Stored dataset items
......
Lemma Math_scalar_loop_fresh (Operation : Z) (Input2 : Qc)
    (bands : list ndarray) (h0 : heap) :
  forall BandIndex NewBands NewDataset h r h',
  (length h0 <= length h)%nat ->
  Forall (fresh_in h0 h) NewBands ->
  Math_scalar_loop Operation Input2 bands BandIndex NewBands NewDataset h = Ok (r, h') ->
  h `prefix_of` h' /\ Forall (fresh_in h0 h') r.1 /\ TheMask r.2 = TheMask NewDataset.
Proof.
  induction bands as [|TheBand rest IH];
    intros BandIndex NewBands NewDataset h r h' Hl Hfresh Hrun; simpl in Hrun.
  - inv_M. by split.
  - inv_M.
    match goal with
    | Hs : Math_step _ _ _ _ _ _ = Ok _ |- _ =>
        destruct (Math_step_fresh _ _ _ _ _ h0 _ _ _
                    (fun m => Math_scalar_op_produces _ _ _ m) Hl Hfresh Hs)
          as (Hp1 & Hf1 & Hm1)
    end.
    pose proof (prefix_length_le _ _ Hp1).
    eapply IH in Hrun as (Hp2 & Hf2 & Hm2); [| lia | exact Hf1].
    split; [by etrans |]. split; [done |]. by rewrite Hm2.
Qed.

Lemma mask_cloned_prefix (d : SpaDatasetRaster) (h : heap) (d1 d2 : SpaDatasetRaster)
    (h1 h2 : heap) :
  h1 `prefix_of` h2 -> TheMask d2 = TheMask d1 ->
  mask_cloned d h d1 h1 -> mask_cloned d h d2 h2.
Proof.
  intros Hp Hm. unfold mask_cloned. rewrite Hm.
  destruct (TheMask d); [destruct (NoDataValue d) |]; try done.
  intros (m' & Hm' & Hc). exists m'. split; [done |]. by apply (copy_of_prefix _ h1).
Qed.

(** The scalar branch of [Math]. *)
Lemma Math_scalar_spec (self : SpaDatasetRaster) (Operation : Z) (x : Qc) (h : heap)
    (out : SpaDatasetRaster) (h' : heap) :
  valid h self ->
  Math self Operation (InputNumber x) h = Ok (out, h') ->
  h `prefix_of` h' /\ Forall (fresh_in h h') (arrays out) /\ mask_cloned self h out h'.
Proof.
  intros Hvalid Hrun. unfold Math in Hrun.
  apply bind_Ok in Hrun as (NewDataset & h1 & Hclone & Hrun).
  destruct (Clone_Ok _ _ _ _ Hvalid Hclone) as (Hp1 & Hf1 & Hm1).
  destruct (TheBands self) as [bs|]; [| inv_M].
  apply bind_Ok in Hrun as (r & h2 & Hloop & Hrun).
  apply ret_Ok in Hrun as [Hout Hh]. subst out h'.
  pose proof (prefix_length_le _ _ Hp1).
  eapply (Math_scalar_loop_fresh _ _ _ h) in Hloop as (Hp2 & Hf2 & Hm2);
    [| lia | constructor].
  pose proof (prefix_length_le _ _ Hp2).
  split; [by etrans |]. split.
  - unfold arrays, SetBands. simpl. apply Forall_app. split; [done |].
    rewrite Hm2. unfold arrays in Hf1. apply Forall_app in Hf1 as [_ Hf1].
    apply (Forall_fresh_in_mono h h h1 h2); [lia | lia | done].
  - apply (mask_cloned_prefix _ _ NewDataset _ h1); [done | | done].
    unfold SetBands. simpl. exact Hm2.
Qed.

(** The raster branch of [Math]: the two operands are aligned, the first
    aligned raster is cloned, and the bands are computed into new
    buffers. *)
Lemma Math_raster_spec (self d2 : SpaDatasetRaster) (Operation : Z) (h : heap)
    (out : SpaDatasetRaster) (h' : heap) :
  valid h self -> valid h d2 ->
  Math self Operation (InputDataset d2) h = Ok (out, h') ->
  exists Input1 Input2 h1,
    ResampleToMatch self d2 h = Ok ((Input1, Input2), h1) /\
    valid h1 Input1 /\ h1 `prefix_of` h' /\
    Forall (fresh_in h1 h') (arrays out) /\ mask_cloned Input1 h1 out h'.
Proof.
  intros Hv1 Hv2 Hrun. unfold Math in Hrun.
  destruct (bool_decide _); [inv_M |].
  apply bind_Ok in Hrun as ([Input1 Input2] & h1 & Halign & Hrun).
  destruct (ResampleToMatch_valid _ _ _ _ _ Hv1 Hv2 Halign) as (Hl & Hva & Hvb).
  simpl in *.
  apply bind_Ok in Hrun as (NewDataset & h2 & Hclone & Hrun).
  destruct (Clone_Ok _ _ _ _ Hva Hclone) as (Hp1 & Hf1 & Hm1).
  destruct (TheBands Input1) as [bs|]; [| inv_M].
  apply bind_Ok in Hrun as (r & h3 & Hloop & Hrun).
  apply ret_Ok in Hrun as [Hout Hh]. subst out h'.
  pose proof (prefix_length_le _ _ Hp1).
  eapply (Math_raster_loop_fresh _ _ _ h1) in Hloop as (Hp2 & Hf2 & Hm2);
    [| lia | constructor].
  pose proof (prefix_length_le _ _ Hp2).
  exists Input1, Input2, h1. split; [done |]. split; [done |].
  split; [by etrans |]. split.
  - unfold arrays, SetBands. simpl. apply Forall_app. split; [done |].
    rewrite Hm2. unfold arrays in Hf1. apply Forall_app in Hf1 as [_ Hf1].
    apply (Forall_fresh_in_mono h1 h1 h2 h3); [lia | lia | done].
  - apply (mask_cloned_prefix _ _ NewDataset _ h2); [done | | done].
    unfold SetBands. simpl. exact Hm2.
Qed.

End MathStorage.

(** ** Scale, the transforms and the masks *)

Lemma fresh_not_shared (h h' : heap) (d out : SpaDatasetRaster) :
  valid h d -> Forall (fresh_in h h') (arrays out) -> ~ shares_storage out d.
Proof.
  intros Hv Hf (a1 & a2 & H1 & H2 & Heq).
  eapply Forall_forall in Hv; [| exact H2].
  eapply Forall_forall in Hf; [| exact H1].
  unfold fresh_in in Hf. simpl in Hv. lia.
Qed.

Lemma prefix_unchanged (h h' : heap) (d : SpaDatasetRaster) :
  valid h d -> h `prefix_of` h' -> forall a, a ∈ arrays d -> read h' a = read h a.
Proof.
  intros Hv Hp a Ha. apply read_prefix; [done |].
  eapply Forall_forall in Hv; [| exact Ha]. exact Hv.
Qed.

Lemma frame_weaken (locs locs' : list nat) (h h' : heap) :
  locs ⊆ locs' -> frame locs h h' -> frame locs' h h'.
Proof.
  intros Hsub [Hl Hf]. split; [done |]. intros i Hi Hni. apply Hf; [done |].
  intros Hin. by apply Hni, Hsub.
Qed.

Section Transforms.
Context `{Collaborators}.

(** C7, as the code has it. In [Scale], before the filter is applied to
    a band, exactly the pixels whose value (not magnitude) is below
    [0.00000001], every negative pixel among them, are replaced by zero,
    in the input band itself; the pixels at or above it are passed on as
    they are. *)
Theorem Scale_zeroes_values_below_threshold (d : SpaDatasetRaster) (z : Qc)
    (bs : list ndarray) (h : heap) (out : SpaDatasetRaster) (h' : heap) :
  TheBands d = Some bs ->
  NumBands d = Z.of_nat (length bs) ->
  NoDup (base <$> bs) ->
  valid h d ->
  SpaResample_Scale d z h = Ok (out, h') ->
  (exists bs', TheBands out = Some bs' /\
     Forall2 (fun b b' =>
       read h' b = grid_map Scale_pixel (read h b) /\
       exists g',
         ndimage_zoom (grid_map Scale_pixel (read h b)) z 3 "constant" = Ok g' /\
         read h' b' = window 0 0 (grid_shape g').1 (grid_shape g').2 g') bs bs') /\
  (forall x, x < Scale_threshold -> Scale_pixel x = 0) /\
  (forall x, Scale_threshold ≤ x -> Scale_pixel x = x).
Proof.
  intros Hbs Hnum Hnd Hvalid Hrun.
  destruct (Scale_spec _ _ _ _ _ Hvalid Hrun) as (_ & _ & Hbands).
  destruct (Hbands bs Hbs) as [_ Hcontent].
  rewrite Hnum, Nat2Z.id, firstn_all in Hcontent.
  split; [exact (Hcontent Hnd) |].
  split; [apply Scale_pixel_below | apply Scale_pixel_above].
Qed.

Lemma ExtractByPixels_loop_Ok (bs : list ndarray) (c0 r0 c1 r1 : Z) (n : nat) :
  forall BandIndex OutputBands r,
  ExtractByPixels_loop (Some bs) c0 r0 c1 r1 n BandIndex OutputBands = Ok r ->
  r = OutputBands ++
      ((fun b => np_slice b r0 (r1 + 1) c0 (c1 + 1)) <$> take n (drop BandIndex bs)).
Proof.
  induction n as [|n IH]; intros BandIndex OutputBands r Hrun; simpl in Hrun.
  - inversion Hrun. by rewrite app_nil_r.
  - destruct (bs !! BandIndex) as [b|] eqn:Hb; [| discriminate].
    apply IH in Hrun. rewrite Hrun, <- (assoc_L (++)). simpl.
    by rewrite (drop_S _ _ _ Hb).
Qed.

(** C8, as the code has it. [Math] with a scalar operand, and [Math]
    with a raster operand of the same bounds and horizontal pixel size,
    return a raster all of whose band and mask arrays are in buffers
    allocated by the call, shared with no input, and leave the arrays of
    the inputs as they were.  [Scale] returns arrays in buffers of its
    own too, and writes to no buffer but those of the input's bands.
    [ExtractByPixels] allocates nothing: its bands are slices of the
    input's bands, looking at the same buffers.  [ResampleToMatch]
    returns the two input rasters themselves when their bounds and
    horizontal pixel sizes agree. *)
Theorem transforms_storage (d d2 : SpaDatasetRaster) (h : heap) :
  valid h d -> valid h d2 ->
  (forall Operation x out h',
     Math d Operation (InputNumber x) h = Ok (out, h') ->
     ~ shares_storage out d /\ forall a, a ∈ arrays d -> read h' a = read h a) /\
  (forall Operation out h',
     GetBounds d = GetBounds d2 -> PixelWidth d = PixelWidth d2 ->
     Math d Operation (InputDataset d2) h = Ok (out, h') ->
     ~ shares_storage out d /\ ~ shares_storage out d2 /\
     forall a, a ∈ arrays d ++ arrays d2 -> read h' a = read h a) /\
  (forall z out h',
     SpaResample_Scale d z h = Ok (out, h') ->
     ~ shares_storage out d /\
     forall bs, TheBands d = Some bs -> frame (base <$> bs) h h') /\
  (forall c0 r0 c1 r1 bs out h',
     TheBands d = Some bs ->
     SpaResample_ExtractByPixels d c0 r0 c1 r1 h = Ok (out, h') ->
     h' = h /\ TheMask out = None /\
     TheBands out = Some ((fun b => np_slice b r0 (r1 + 1) c0 (c1 + 1)) <$>
                            take (Z.to_nat (NumBands d)) bs) /\
     forall b, base (np_slice b r0 (r1 + 1) c0 (c1 + 1)) = base b) /\
  (GetBounds d = GetBounds d2 -> PixelWidth d = PixelWidth d2 ->
   ResampleToMatch d d2 h = Ok ((d, d2), h)).
Proof.
  intros Hv Hv2. split; [| split; [| split; [| split]]].
  - intros Operation x out h' Hrun.
    destruct (Math_scalar_spec _ _ _ _ _ _ Hv Hrun) as (Hp & Hf & _).
    split; [by apply (fresh_not_shared h h') | by apply prefix_unchanged].
  - intros Operation out h' Hb Hw Hrun.
    destruct (Math_raster_spec _ _ _ _ _ _ Hv Hv2 Hrun)
      as (Input1 & Input2 & h1 & Halign & _ & Hp & Hf & _).
    rewrite (ResampleToMatch_aligned _ _ _ Hb Hw) in Halign.
    inversion Halign; subst Input1 Input2 h1; clear Halign.
    split; [by apply (fresh_not_shared h h') |].
    split; [by apply (fresh_not_shared h h') |].
    intros a Ha. apply elem_of_app in Ha as [Ha | Ha].
    + by apply (prefix_unchanged h h' d).
    + by apply (prefix_unchanged h h' d2).
  - intros z out h' Hrun.
    destruct (Scale_spec _ _ _ _ _ Hv Hrun) as (_ & Hf & Hbands).
    split; [by apply (fresh_not_shared h h') |].
    intros bs Hbs. destruct (Hbands bs Hbs) as [Hframe _].
    eapply frame_weaken; [| exact Hframe].
    intros i Hi. apply list_elem_of_fmap in Hi as (b & -> & Hb).
    apply list_elem_of_fmap. exists b. split; [done |].
    by apply subseteq_take in Hb.
  - intros c0 r0 c1 r1 bs out h' Hbs Hrun.
    unfold SpaResample_ExtractByPixels, bind in Hrun.
    rewrite (GetBands_loaded _ _ _ Hbs) in Hrun. simpl in Hrun.
    unfold GetNumBands in Hrun. simpl in Hrun.
    destruct (ExtractByPixels_loop _ _ _ _ _ _ _ _) as [bs'|e] eqn:Hloop;
      [| discriminate].
    apply ExtractByPixels_loop_Ok in Hloop. rewrite drop_0 in Hloop. simpl in Hloop.
    simpl in Hrun. inversion Hrun; subst out h'; clear Hrun. simpl.
    split; [reflexivity |]. split; [reflexivity |]. split; [by rewrite Hloop |].
    intros b. unfold np_slice.
    destruct (slice_indices r0 (r1 + 1) (Z.of_nat (nrows b))).
    by destruct (slice_indices c0 (c1 + 1) (Z.of_nat (ncols b))).
  - apply ResampleToMatch_aligned.
Qed.
(** * The cloud sync reporter of vet (package [reporter])

    A shallow embedding of the sync reporter: the session pool, the
    translation of a package into a [PublishPackageInsightRequest], the
    worker loop, and the shutdown protocol of [Finish].

    Conventions of the embedding.
    - A Go map is a [gmap]; the order in which [range] visits it is not
      fixed by the language, so [forEach] takes the visiting order as an
      argument, constrained to be a permutation of the entries.
    - A Go slice is a [slice]: either the nil slice or a list of elements.
    - A pointer to optional data is an [option]; [SafelyGetValue] unwraps
      it with the zero value of the type as default.
    - A Go [error] result is an [option error] ([None] is the nil error).
    - Effects (RPCs issued, log lines written, the WaitGroup counter, the
      work queue, the [done] channel) live in a [world] threaded by a small
      state monad.
    - Goroutines are interleaved by a labelled step relation. *)

From Stdlib Require Import ZArith Lia.
From stdpp Require Import base option list strings gmap fin_maps.

Open Scope Z_scope.
Open Scope string_scope.
Open Scope list_scope.

(** ** Go values *)

Module Go.

(** A slice knows whether it is nil: [[]T{}] is [mk_slice []], the zero
    value is [nil_slice]. *)
Inductive slice (A : Type) : Type :=
  | nil_slice
  | mk_slice (elems : list A).
Arguments nil_slice {A}.
Arguments mk_slice {A} elems.

Definition elems {A} (s : slice A) : list A :=
  match s with
  | nil_slice => []
  | mk_slice l => l
  end.

Definition is_nil {A} (s : slice A) : bool :=
  match s with
  | nil_slice => true
  | mk_slice _ => false
  end.
Lemma preserves_wf_run_op o : preserves wf (run_op wall link_up o).
Proof.
  destruct o; simpl.
  - apply preserves_bind; [apply preserves_wf_alloc|].
    intros _. apply preserves_ret.
  - apply preserves_connect. intros; assumption.
  - apply preserves_connect. intros; assumption.
  - apply preserves_remove_connection. intros; assumption.
  - apply preserves_wf_broadcast.
  - apply preserves_wf_add_anomaly.
  - apply preserves_wf_add_traffic_data.
  - apply preserves_bind; [apply preserves_wf_get_dashboard_stats|].
    intros _. apply preserves_ret.
  - intros w Hw. exact Hw.
  - intros w Hw. exact Hw.
  - apply preserves_wf_poll_cycle.
Qed.

Lemma wf_init : wf World_init.
Proof. split; simpl; auto with lia. Qed.

Lemma reachable_wf w : reachable wall link_up w -> wf w.
Proof.
  induction 1 as [|o w _ IH]; [apply wf_init|].
  by apply preserves_wf_run_op.
Qed.

Lemma reachable_run_ops os w :
  reachable wall link_up w -> reachable wall link_up (run_ops wall link_up os w).
Proof.
  revert w. induction os as [|o os IH]; intros w Hw; simpl; [done|].
  apply IH. by constructor.
Qed.
End Runs_facts.

(** *** Bounded histories *)

Section Histories.
Variable wall : nat -> Z.
Variable link_up : nat -> conn -> bool.

Lemma strip_after_add_anomaly w a r :
  heap w !! a = Some r ->
  delete "timestamp" <$> heap (after_add_anomaly wall w a r)
  = delete "timestamp" <$> heap w.
Proof.
  intros Hr. simpl. rewrite list_fmap_insert. unfold stamp.
  rewrite delete_insert_eq. apply list_insert_id.
  rewrite list_lookup_fmap. apply fmap_Some. eauto.
Qed.
(** * compare_profiles.py: the profile comparison engine

    A shallow embedding of [tools/benchmark_compare/compare_profiles.py]
    and the properties of its parser, classifier, diff engine and report
    header.

    Python values are modelled as follows.
    - [float] is IEEE 754 binary64, taken from the Standard Library's
      executable specification [SpecFloat] ([prec = 53], [emax = 1024]).
      Python raises [ZeroDivisionError] on a float division by zero, so
      division lives in the [result] monad.
    - [str] is [string]; a character is a code point below 256.
    - [dict] is [gmap string _], [set] is [gset string]; the order in which
      a set is iterated is not fixed by Python, so it is a parameter
      [set_iter] of the development, only known to enumerate the set.
    - [list.sort] is the stable sort on the key with [<], which is what
      Python computes when no key is a NaN.  With a NaN key the result of
      Python depends on the runs its algorithm finds, which is not
      followed here: what is stated of an order is stated for keys that
      are no NaN, or holds of every permutation of the list, or is about
      a list that Python finds to be one run and leaves as it is.
    - exceptions are the [Raise] case of [result].
    - [re.search] on the patterns given by the user and the decimal
      renderings of the format specifications are parameters; the three
      patterns of the parser itself are matched by scanners.  The engine
      is given twice: for patterns that are regular expressions, where
      [re.search] is a total function, and, in [Raising], with the
      [re.error] of a pattern that is not one. *)

From Stdlib Require Import ZArith Floats.SpecFloat String Ascii List Permutation Sorted Lia.
From stdpp Require Import base option list gmap sets strings sorting.

Local Open Scope Z_scope.

(** ** Exceptions *)

Inductive exn : Type :=
  | ValueError
  | ZeroDivisionError
  | KeyError
  | ReError.

Inductive result (A : Type) : Type :=
  | Ok (a : A)
  | Raise (e : exn).
Arguments Ok {A} a.
Arguments Raise {A} e.

Definition result_bind {A B : Type} (m : result A) (k : A -> result B) : result B :=
  match m with
  | Ok a => k a
  | Raise e => Raise e
  end.

#[global] Instance result_ret : MRet result := fun A a => Ok a.
#[global] Instance result_mbind : MBind result := fun A B k m => result_bind m k.

Definition is_ok {A : Type} (m : result A) : bool :=
  match m with Ok _ => true | Raise _ => false end.

(** ** Python floats *)

Module F64.

Definition prec : Z := 53.
Definition emax : Z := 1024.

Abbreviation float := spec_float.

(** The float of a Python [int] literal (exact for the small literals
    of the script: [0], [100], [200], [1000]). *)
Definition of_Z (z : Z) : float := binary_normalize prec emax z 0 false.
Arguments of_Z : simpl never.

Definition zero : float := S754_zero false.

Definition neg (x : float) : float := SFopp x.
Definition abs (x : float) : float := SFabs x.
Definition sub (x y : float) : float := SFsub prec emax x y.
Definition mul (x y : float) : float := SFmul prec emax x y.

Definition ltb (x y : float) : bool := SFltb x y.
Definition gtb (x y : float) : bool := SFltb y x.
Definition geb (x y : float) : bool := SFleb y x.
Definition eqb (x y : float) : bool := SFeqb x y.

Definition is_nan (x : float) : bool :=
  match x with S754_nan => true | _ => false end.

(** [x / y]: [ZeroDivisionError] when [y == 0] (either sign). *)
Definition div (x y : float) : result float :=
  if eqb y zero then Raise ZeroDivisionError else Ok (SFdiv prec emax x y).

(** Truth value of a float in a condition: false exactly for [0.0] and
    [-0.0]. *)
Definition truthy (x : float) : bool := negb (eqb x zero).

End F64.

Abbreviation float := spec_float.

(** ** The diff engine: deltas and percent change (lines 239-243) *)

(** [((delta / old) * 100) if old > 0 else (100 if new > 0 else 0)].
    The [int] results [100] and [0] are written as the floats of the same
    value: Python compares an [int] with a [float] by value. *)
Definition pct_change (old new delta : float) : result float :=
  if F64.gtb old F64.zero then
    q ← F64.div delta old;
    Ok (F64.mul q (F64.of_Z 100))
  else
    Ok (if F64.gtb new F64.zero then F64.of_Z 100 else F64.of_Z 0).

(** ** Strings *)

Local Open Scope string_scope.

(** The newline character, as a string. *)
Definition nl : string := String (ascii_of_nat 10) EmptyString.

(** [s.startswith(p)] *)
Fixpoint startswith (s p : string) : bool :=
  match p, s with
  | EmptyString, _ => true
  | String _ _, EmptyString => false
  | String c p', String d s' => Ascii.eqb c d && startswith s' p'
  end.

(** [p in s] *)
Fixpoint contains (s p : string) : bool :=
  startswith s p ||
  match s with
  | EmptyString => false
  | String _ s' => contains s' p
  end.

(** ** Function classifier (lines 138-149) *)

Inductive category : Type :=
  | YOUR_CODE
  | RUNTIME
  | EBITEN
  | ECS
  | OTHER.

Definition categorize_function (func_name : string) : category :=
  if startswith func_name "game_main/" then YOUR_CODE
  else if startswith func_name "runtime." then RUNTIME
  else if contains func_name "ebiten" || contains func_name "ebitenui" then EBITEN
  else if contains func_name "ecs" then ECS
  else OTHER.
......
▸ WORK TASK
For each line above that contains the word "Require", make a copy.

▸ RESULT OF THE TASK
From Stdlib Require Import ZArith Lia.
From stdpp Require Import base option list strings gmap fin_maps.
From Stdlib Require Import ZArith Floats.SpecFloat String Ascii List Permutation Sorted Lia.
From stdpp Require Import base option list gmap sets strings sorting.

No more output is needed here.